A professora Leda Paulani lembrou que apesar dos avanços, o Brasil ainda possui 13 milhões de pessoas que vivem abaixo da linha da pobreza com apenas US$ 1,25 por dia para sobreviver.
 
“Estamos numa situação melhor no sentido de que conseguimos reduzir a pobreza absoluta que está muito melhor do que há alguns anos, mas em termos absolutos se você imaginar que ainda tem 13 milhões de pessoas no Brasil que vivem com essa renda que é quase nula, extremamente baixa, é muito preocupante”.
 
Saídas
 
Para o Ricardo de Barros um dos primeiros passos para continuar combatendo a desigualdade social é a inclusão dos cerca de 5% que ainda não foram incluídos dentro da dinâmica produtiva.
 
“É preciso fazer um processo de inclusão produtiva.
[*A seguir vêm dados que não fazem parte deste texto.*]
(** X17.  The getters of the first revision give back what [addCurrency]
    stored: after it has returned a currency object for a key other than
    [__proto__] and [hasOwnProperty], the key is registered, [getCurrency]
    returns that object, and the name, shared flag and sync key are those
    passed; on a registry that holds no currency under [hasOwnProperty], for
    a key that is not registered the name is [Invalid Currency], the flag
    [false] and the sync key [null]. *)
Theorem legacy_getters lw key nm sh k' :
  let r := Legacy.CurrencyScript.addCurrency key nm sh lw in
  let lw' := Legacy.world_after r in
  let k := string_of key in
  (forall v, Legacy.result r = Return v -> v <> VNull ->
   k <> "__proto__" -> k <> "hasOwnProperty" ->
   Legacy.CurrencyScript.hasCurrency k lw' = (Return true, lw', [])
   /\ Legacy.CurrencyScript.getCurrency k lw' = (Return v, lw', [])
   /\ Legacy.CurrencyScript.getCurrencyName k lw' = (Return (string_of nm), lw', [])
   /\ Legacy.CurrencyScript.getCurrencyIsShared k lw'
      = (Return (Legacy.bool_of sh), lw', [])
   /\ Legacy.CurrencyScript.getCurrencySyncKey k lw'
      = (Return (Some ("currency_" ++ k)%string), lw', []))
  /\ (Legacy.shadowed (Legacy._currencies lw) = false ->
      Legacy.is_own k' (Legacy.records (Legacy._currencies lw)) = false ->
      Legacy.CurrencyScript.getCurrencyName k' lw = (Return "Invalid Currency", lw, [])
      /\ Legacy.CurrencyScript.getCurrencyIsShared k' lw = (Return false, lw, [])
      /\ Legacy.CurrencyScript.getCurrencySyncKey k' lw = (Return None, lw, [])
      /\ Legacy.CurrencyScript._getSyncKeyInternal k' lw = (Return None, lw, [])).
Proof.
  cbv zeta. split.
  - rewrite legacy_addCurrency_run. cbv zeta.
    destruct (negb (nonempty_string key));
      [intros v [= <-] Hv; now elim Hv|].
    destruct (negb (nonempty_string nm));
      [intros v [= <-] Hv; now elim Hv|].
    destruct (negb (String.eqb (typeof sh) "boolean"));
      [intros v [= <-] Hv; now elim Hv|].
    destruct (Legacy.shadowed (Legacy._currencies lw)) eqn:Hsh; [discriminate|].
    destruct (Legacy.is_own (string_of key) (Legacy.records (Legacy._currencies lw)))
      eqn:Hown; [intros v [= <-] Hv; now elim Hv|].
    cbn [Legacy.result Legacy.world_after fst snd].
    intros v [= <-] _ Hproto Hhas.
    set (c := Legacy.mkCurrency (string_of nm) (Legacy.bool_of sh)
                ("currency_" ++ string_of key)%string).
    set (reg' := Legacy.assign (string_of key) c (Legacy._currencies lw)).
    assert (Hc : Legacy.own (string_of key) (Legacy.records reg') = Some c).
    { unfold reg'. rewrite own_assign, String.eqb_refl, Hown.
      destruct (String.eqb_spec (string_of key) "__proto__");
        [contradiction|reflexivity]. }
    assert (Hsh' : Legacy.shadowed reg' = false).
    { unfold Legacy.shadowed, Legacy.is_own, reg'. rewrite own_assign.
      destruct (String.eqb_spec "hasOwnProperty" (string_of key)) as [E|E];
        [now elim Hhas|].
      cbn [andb]. exact Hsh. }
    unfold Legacy.CurrencyScript.getCurrencyName,
      Legacy.CurrencyScript.getCurrencyIsShared,
      Legacy.CurrencyScript.getCurrencySyncKey,
      Legacy.CurrencyScript.getCurrency, Legacy.bind.
    rewrite !legacy_hasCurrency_run. cbn [Legacy._currencies]. rewrite Hsh'.
    unfold Legacy.is_own. rewrite Hc.
    rewrite !(@legacy_held_run (string_of key) _ c) by exact Hc.
    repeat split.
  - intros Hsh Hown.
    unfold Legacy.CurrencyScript.getCurrencyName,
      Legacy.CurrencyScript.getCurrencyIsShared,
      Legacy.CurrencyScript.getCurrencySyncKey, Legacy.bind.
    rewrite legacy_getSyncKeyInternal_run, !legacy_hasCurrency_run, Hsh, Hown.
    unfold Legacy.is_own in Hown.
    destruct (Legacy.own k' (Legacy.records (Legacy._currencies lw)));
      [discriminate|]. repeat split.
Qed.
Lemma run_second_round (env : Env) (tsv igs : DataFrame) (an : string)
    (upd : bool) (ids : list Z) :
  required_columns ⊆ columns tsv →
  column "ncbi_taxid" tsv = Some (of_ints ids) →
  let ncbi := if upd then ncbi_updated env else ncbi_local env in
  let ids1 := substituted ncbi ids in
  let ids2 := substituted ncbi ids1 in
  let run := run_single env tsv igs an upd [] in
  missing_in ncbi ids ≠ ∅ → missing_in ncbi ids1 ≠ ∅ →
  topologies run.1 = [ids; ids1; ids2] ∧
  descendant_queries run.1 = [missing_ints ncbi ids; missing_ints ncbi ids1] ∧
  (missing_in ncbi ids2 = ∅ → trees_written run.1 = [tree_of ncbi ids2]) ∧
  (missing_in ncbi ids2 ≠ ∅ → trees_written run.1 = [] ∧ run.2 = SysExit 1).
Proof.
  intros Hreq Hc ncbi ids1 ids2 run Hm Hm1.
  pose proof (run_single_run env tsv igs an upd Hreq) as Hrun.
  fold ncbi in Hrun. fold run in Hrun.
  unfold mbind, M_bind in Hrun.
  rewrite (reconcile_second_round ncbi _ ids) in Hrun
    by (by rewrite ?column_drop_gi).
  cbn [fst snd] in Hrun. fold ids1 in Hrun. fold ids2 in Hrun.
  destruct (decide (missing_in ncbi ids2 = ∅)) as [Hm2|Hm2].
  - rewrite !(bool_decide_eq_false_2 (missing_in ncbi ids2 ≠ ∅)) in Hrun by auto.
    match type of Hrun with context [fit ?e ?t ?d ?i ?a ?tr] =>
      destruct (fit_run e t d i a tr) as (rest & r & Hfit & Hq);
      rewrite Hfit in Hrun
    end.
    rewrite Hrun.
    split; [by traces Hq|]. split; [by traces Hq|].
    split; [intros _; by traces Hq|by intros ?].
  - rewrite !(bool_decide_eq_true_2 (missing_in ncbi ids2 ≠ ∅)) in Hrun by done.
    pose proof (conj (eq_refl (@nil (list Z)))
                  (conj (eq_refl (@nil (gset Z))) (eq_refl (@nil Tree)))) as Hq.
    rewrite Hrun.
    split; [by traces Hq|]. split; [by traces Hq|].
    split; [by intros ?|intros _; split; [by traces Hq|done]].
Qed.

Lemma join_and_derive_no_exit (igs tsv : DataFrame) (an : string) (c : Z) :
  join_and_derive igs tsv an ≠ SysExit c.
Proof.
  unfold join_and_derive, join_left, sort2.
  repeat (case_match; try done).
Qed.


Lemma reconcile_Ret_ints (ncbi : NCBITaxa) (tsv : DataFrame)
    (tr tr' : list event) (r : DataFrame * Tree) :
  reconcile ncbi tsv tr = (tr', Ret r) →
  ∃ ids, column "ncbi_taxid" tsv = Some (of_ints ids).
Proof.
  unfold reconcile, taxid_column.
  destruct (column "ncbi_taxid" tsv) as [s|]; [|by exec].
  destruct (ints s) as [l|] eqn:E; [|by exec].
  intros _. exists l. f_equal. by apply ints_inv.
Qed.

(** What [reconcile] leaves of the table: every column but [taxon_tree]
    is as before; [taxon_tree] is written unless the first tree had extra
    leaves only. *)
Lemma reconcile_frame (ncbi : NCBITaxa) (tsv tsv' : DataFrame)
    (tr tr' : list event) (tree : Tree) :
  reconcile ncbi tsv tr = (tr', Ret (tsv', tree)) →
  ∃ ids, column "ncbi_taxid" tsv = Some (of_ints ids) ∧
    (∀ name, name ≠ "taxon_tree" → column name tsv' = column name tsv) ∧
    (missing_in ncbi ids ≠ ∅ ∨ extra_in ncbi ids = ∅ →
     ∃ final, column "taxon_tree" tsv' = Some (of_ints final) ∧
              length final = length ids ∧ tree = tree_of ncbi final).
Proof.
  intros Hrun.
  destruct (reconcile_Ret_ints _ _ _ _ _ Hrun) as [ids Hc].
  exists ids. split; [exact Hc|].
  destruct (decide (missing_in ncbi ids = ∅)) as [E0|E0].
  { rewrite (reconcile_no_missing ncbi tsv ids) in Hrun by done.
    injection Hrun as _ <- <-. case_bool_decide as Ex.
    - split; [intros name Hn; by apply column_with_column_ne|].
      intros _. exists ids. by rewrite column_with_column_eq.
    - split; [done|]. intros [?|?]; done. }
  destruct (decide (missing_in ncbi (substituted ncbi ids) = ∅)) as [E1|E1].
  { rewrite (reconcile_first_round ncbi tsv ids) in Hrun by done.
    injection Hrun as _ <- <-.
    split; [intros name Hn; by apply column_with_column_ne|].
    intros _. exists (substituted ncbi ids).
    rewrite column_with_column_eq. split; [done|]. split; [|done].
    apply length_replace_strict. }
  rewrite (reconcile_second_round ncbi tsv ids) in Hrun by done.
  case_bool_decide as E2; [by injection Hrun|].
  injection Hrun as _ <- <-.
  split; [intros name Hn; by rewrite !column_with_column_ne|].
  intros _. exists (substituted ncbi (substituted ncbi ids)).
  rewrite column_with_column_eq. split; [done|]. split; [|done].
  unfold substituted. by rewrite !length_replace_strict.
Qed.

Lemma tables_written_app tr1 tr2 :
  tables_written (tr1 ++ tr2) = tables_written tr1 ++ tables_written tr2.
Proof. apply omap_app. Qed.

Lemma elem_of_tables_written (out : DataFrame) (tr : list event) :
  out ∈ tables_written tr ↔ SinkCsv out ∈ tr.
Proof.
  unfold tables_written. rewrite list_elem_of_omap. split.
  - intros (e & He & Ho). destruct e; try discriminate. by injection Ho as ->.
  - intros H. by exists (SinkCsv out).
Qed.

Lemma elem_of_trees_written (tree : Tree) (tr : list event) :
  tree ∈ trees_written tr ↔ TreeWrite tree ∈ tr.
Proof.
  unfold trees_written. rewrite list_elem_of_omap. split.
  - intros (e & He & Ho). destruct e; try discriminate. by injection Ho as ->.
  - intros H. by exists (TreeWrite tree).
Qed.

Lemma quiet_ret {A} (a : A) : quiet (mret a).
Proof. by intros tr. Qed.

Lemma quiet_lift {A} (r : res A) : quiet (lift r).
Proof. by intros tr. Qed.

Lemma quiet_sys_exit {A} (c : Z) : quiet (sys_exit (A := A) c).
Proof. by intros tr. Qed.

Lemma quiet_emit (e : event) :
  trees_written [e] = [] → tables_written [e] = [] → quiet (emit e).
Proof.
  intros H1 H2 tr. unfold emit. cbn [fst].
  rewrite trees_written_app, tables_written_app, H1, H2.
  by rewrite !app_nil_r.
Qed.

Lemma quiet_log (lv : level) (msg : string) : quiet (log lv msg).
Proof. by apply quiet_emit. Qed.

Lemma quiet_bind {A B} (m : M A) (k : A → M B) :
  quiet m → (∀ a, quiet (k a)) → quiet (m ≫= k).
Proof.
  intros Hm Hk tr. unfold mbind, M_bind.
  destruct (Hm tr) as [H1 H2]. destruct (m tr) as [tr' [a|c|e]]; [|done|done].
  destruct (Hk a tr') as [H3 H4]. cbn [fst] in *. by rewrite H3, H4.
Qed.

Lemma quiet_when (b : bool) (m : M unit) : quiet m → quiet (when b m).
Proof. intros Hm. destruct b; [done|apply quiet_ret]. Qed.

Ltac quiet_step :=
  first [ apply quiet_ret | apply quiet_lift | apply quiet_sys_exit
        | apply quiet_log | (apply quiet_emit; reflexivity)
        | (apply quiet_when) | (apply quiet_bind; [|intros ?]) ].

Lemma quiet_validade_tree (tree : Tree) (taxa : gset string) :
  quiet (validade_tree tree taxa).
Proof. unfold validade_tree. repeat quiet_step. Qed.

Lemma quiet_taxid_column (name : string) (df : DataFrame) :
  quiet (taxid_column name df).
Proof. unfold taxid_column. repeat case_match; quiet_step. Qed.

Lemma quiet_topology (ncbi : NCBITaxa) (taxids : list Z) :
  quiet (topology ncbi taxids).
Proof. unfold topology. repeat quiet_step. Qed.

Lemma quiet_to_int_set (missing : gset string) : quiet (to_int_set missing).
Proof. unfold to_int_set. case_match; quiet_step. Qed.

Lemma quiet_substitute (ncbi : NCBITaxa) (src : string) (tsv : DataFrame)
    (missing : gset string) (msg : string) :
  quiet (substitute ncbi src tsv missing msg).
Proof.
  unfold substitute.
  repeat first [ apply quiet_to_int_set | apply quiet_taxid_column
               | apply quiet_topology | apply quiet_validade_tree
               | quiet_step ].
Qed.

(** Reconciliation writes neither a tree nor a table, however it ends. *)
Lemma quiet_reconcile (ncbi : NCBITaxa) (tsv : DataFrame) :
  quiet (reconcile ncbi tsv).
Proof.
  unfold reconcile.
  repeat first [ apply quiet_substitute | apply quiet_taxid_column
               | apply quiet_topology | apply quiet_validade_tree
               | quiet_step
               | match goal with
                 | |- quiet (if ?b then _ else _) => destruct b
                 end ].
Qed.

Lemma tables_written_update_log upd : tables_written (update_log upd) = [].
Proof. by destruct upd. Qed.

Lemma trees_written_update_log upd : trees_written (update_log upd) = [].
Proof. by destruct upd. Qed.

(** [fit] writes at most one table: the one [join_and_derive] returns. *)
Lemma fit_tables (env : Env) (tree : Tree) (tsv igs : DataFrame) (an : string)
    (tr : list event) :
  tables_written (fit env tree tsv igs an tr).1
  = tables_written tr
    ++ match join_and_derive igs tsv an with Ret out => [out] | _ => [] end.
Proof.
  unfold fit. exec.
  destruct (join_and_derive igs tsv an) as [out|c|e]; cbv beta iota.
  - destruct (bool_decide (Rscript env tree out = 0%Z)); cbv beta iota;
      cbn [fst]; rewrite <- !app_assoc; by rewrite tables_written_app.
  - cbn [fst]. rewrite <- !app_assoc. by rewrite tables_written_app.
  - cbn [fst]. rewrite <- !app_assoc. by rewrite tables_written_app.
Qed.

(** The table a run writes is the join of the IGS table with what
    reconciliation returns for the metadata without [GI]; no other table is
    written. *)
Lemma run_single_tables (env : Env) (tsv igs : DataFrame) (an : string)
    (upd : bool) :
  tables_written (run_single env tsv igs an upd []).1
  = if bool_decide (required_columns ⊆ columns tsv) then
      match reconcile (if upd then ncbi_updated env else ncbi_local env)
              (drop_gi tsv) (update_log upd) with
      | (_, Ret r) =>
          match join_and_derive igs r.1 an with Ret out => [out] | _ => [] end
      | _ => []
      end
    else [].
Proof.
  case_bool_decide as Hreq.
  - rewrite run_single_run by done. unfold mbind, M_bind.
    pose proof (quiet_reconcile (if upd then ncbi_updated env else ncbi_local env)
                  (drop_gi tsv) (update_log upd)) as [_ Hq].
    rewrite tables_written_update_log in Hq.
    destruct (reconcile _ _ _) as [tr' [r|c|e]]; cbn [fst] in *; [|done|done].
    by rewrite fit_tables, Hq.
  - unfold run_single. rewrite bool_decide_eq_false_2 by done. by exec.
Qed.

End BrmsFacts.

Section BrmsClaims.
Import Py Polars Ete Brms.

Ltac by_compute := apply (bool_decide_unpack _); vm_compute; exact I.

(** C1: a run builds at most three trees and asks for descendants at most
    twice. When taxa are still missing after the third tree (the first one
    and one per substitution round) the run ends in [sys.exit(1)] and no
    tree is written; when the missing set is empty at the first, second or
    third validation, the tree of that validation is written. *)
Theorem retry_budget (env : Env) (tsv igs : DataFrame) (an : string)
    (upd : bool) (ids : list Z) :
  required_columns ⊆ columns tsv →
  column "ncbi_taxid" tsv = Some (of_ints ids) →
  let ncbi := if upd then ncbi_updated env else ncbi_local env in
  let ids1 := substituted ncbi ids in
  let ids2 := substituted ncbi ids1 in
  let run := run_single env tsv igs an upd [] in
  length (topologies run.1) ≤ 3 ∧
  length (descendant_queries run.1) ≤ 2 ∧
  (missing_in ncbi ids ≠ ∅ → missing_in ncbi ids1 ≠ ∅ →
   missing_in ncbi ids2 ≠ ∅ →
   run.2 = SysExit 1 ∧ topologies run.1 = [ids; ids1; ids2] ∧
   trees_written run.1 = []) ∧
  (missing_in ncbi ids = ∅ → trees_written run.1 = [tree_of ncbi ids]) ∧
  (missing_in ncbi ids ≠ ∅ → missing_in ncbi ids1 = ∅ →
   trees_written run.1 = [tree_of ncbi ids1]) ∧
  (missing_in ncbi ids ≠ ∅ → missing_in ncbi ids1 ≠ ∅ →
   missing_in ncbi ids2 = ∅ → trees_written run.1 = [tree_of ncbi ids2]).
Proof.
  intros Hreq Hc ncbi ids1 ids2 run.
  pose proof (run_no_missing env tsv igs an upd ids Hreq Hc) as H0.
  pose proof (run_first_round env tsv igs an upd ids Hreq Hc) as H1.
  pose proof (run_second_round env tsv igs an upd ids Hreq Hc) as H2.
  cbv zeta in H0, H1, H2.
  fold ncbi in H0, H1, H2. fold ids1 in H1, H2. fold ids2 in H2.
  fold run in H0, H1, H2.
  assert (Hlen : length (topologies run.1) ≤ 3 ∧
                 length (descendant_queries run.1) ≤ 2).
  { destruct (decide (missing_in ncbi ids = ∅)) as [E0|E0].
    { destruct (H0 E0) as (-> & -> & _). simpl. lia. }
    destruct (decide (missing_in ncbi ids1 = ∅)) as [E1|E1].
    { destruct (H1 E0 E1) as (-> & -> & _). simpl. lia. }
    destruct (H2 E0 E1) as (-> & -> & _). simpl. lia. }
  destruct Hlen as [Ht Hd].
  split; [exact Ht|]. split; [exact Hd|].
  split.
  { intros E0 E1 E2. destruct (H2 E0 E1) as (Htop & _ & _ & Hexit).
    destruct (Hexit E2) as [Hw Hr]. done. }
  split.
  { intros E0. by destruct (H0 E0) as (_ & _ & Hw & _). }
  split.
  { intros E0 E1. by destruct (H1 E0 E1) as (_ & _ & Hw). }
  intros E0 E1 E2. destruct (H2 E0 E1) as (_ & _ & Hw & _). auto.
Qed.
A renda do trabalho cresceu enormemente nos últimos anos e isso quer dizer uma enorme inclusão produtiva no Brasil, mas ainda existe um grupo de 5% da população em que ainda é necessário fazer um processo de inclusão”, disse o professor.
 
Leda Paulani alerta para a necessidade de se atacar não só a desigualdade de renda, mas também a diferença de riqueza entre os brasileiros. A diferença entre os dois critérios é que o primeiro mede o quanto cada pessoa ganha como fruto do trabalho.
 
A medida da diferença entre riquezas leva em consideração a posse de outros bens como terra, carro e apartamento e outras rendas auferidas por meio de investimentos, por exemplo. Ainda não existe no Brasil nenhum índice que meça essa diferença de riqueza, mas a professora Leda estima que ela seja ainda maior do que diferença de renda entre a população brasileira.
 
A metodologia para calcular essa desigualdade é difícil, mas uma forma é a partir dos dos informes de Imposto de Renda das Pessoas Físicas (IRPF). Nas declarações constam além da renda, os bens e investimentos que as pessoas possuem. A Receita Federal, no entanto, dificulta a liberação desses dados.   
 
O economista francês Thomas Piketty afirmou que não conseguiu analisar o caso brasileiro em seu livro “O Capital do Século XXI”, pois as estatísticas sobre Imposto de Renda não foram liberadas pela Receita Federal. Segundo ele, este teria sido o motivo pelo qual o país não foi retratado na obra.
 
“Se não se atacar a questão do estoques de riqueza esses ganhos que nos obtivemos recentemente podem ser muito pouco no que diz respeito a verdadeira redução da desigualdade que o país vive”, afirmou Leda.